Task
The answer should be one number: how many lines in the records below contain the word "state".

Given data
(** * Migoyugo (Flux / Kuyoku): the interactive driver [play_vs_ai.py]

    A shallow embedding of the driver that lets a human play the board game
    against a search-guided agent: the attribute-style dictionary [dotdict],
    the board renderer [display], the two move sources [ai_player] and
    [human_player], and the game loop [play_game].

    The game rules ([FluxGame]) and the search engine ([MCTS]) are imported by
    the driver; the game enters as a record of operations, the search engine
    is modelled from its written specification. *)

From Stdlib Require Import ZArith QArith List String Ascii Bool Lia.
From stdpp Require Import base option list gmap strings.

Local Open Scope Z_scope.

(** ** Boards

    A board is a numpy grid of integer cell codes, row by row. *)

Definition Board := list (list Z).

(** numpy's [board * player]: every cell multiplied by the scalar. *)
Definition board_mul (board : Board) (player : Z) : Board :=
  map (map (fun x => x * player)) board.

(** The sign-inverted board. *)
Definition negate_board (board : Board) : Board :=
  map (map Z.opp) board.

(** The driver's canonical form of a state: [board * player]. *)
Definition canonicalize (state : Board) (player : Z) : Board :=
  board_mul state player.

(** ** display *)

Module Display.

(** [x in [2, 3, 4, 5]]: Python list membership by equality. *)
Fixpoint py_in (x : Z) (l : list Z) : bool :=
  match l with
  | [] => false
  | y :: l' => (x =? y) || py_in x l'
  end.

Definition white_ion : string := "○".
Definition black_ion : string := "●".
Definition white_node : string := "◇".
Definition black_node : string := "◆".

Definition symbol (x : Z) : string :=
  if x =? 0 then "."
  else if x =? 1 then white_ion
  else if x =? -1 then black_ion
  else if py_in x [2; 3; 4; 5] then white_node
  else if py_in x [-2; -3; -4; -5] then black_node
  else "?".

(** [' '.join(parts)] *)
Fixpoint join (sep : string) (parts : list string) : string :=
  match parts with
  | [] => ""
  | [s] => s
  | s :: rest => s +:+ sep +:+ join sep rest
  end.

Result
3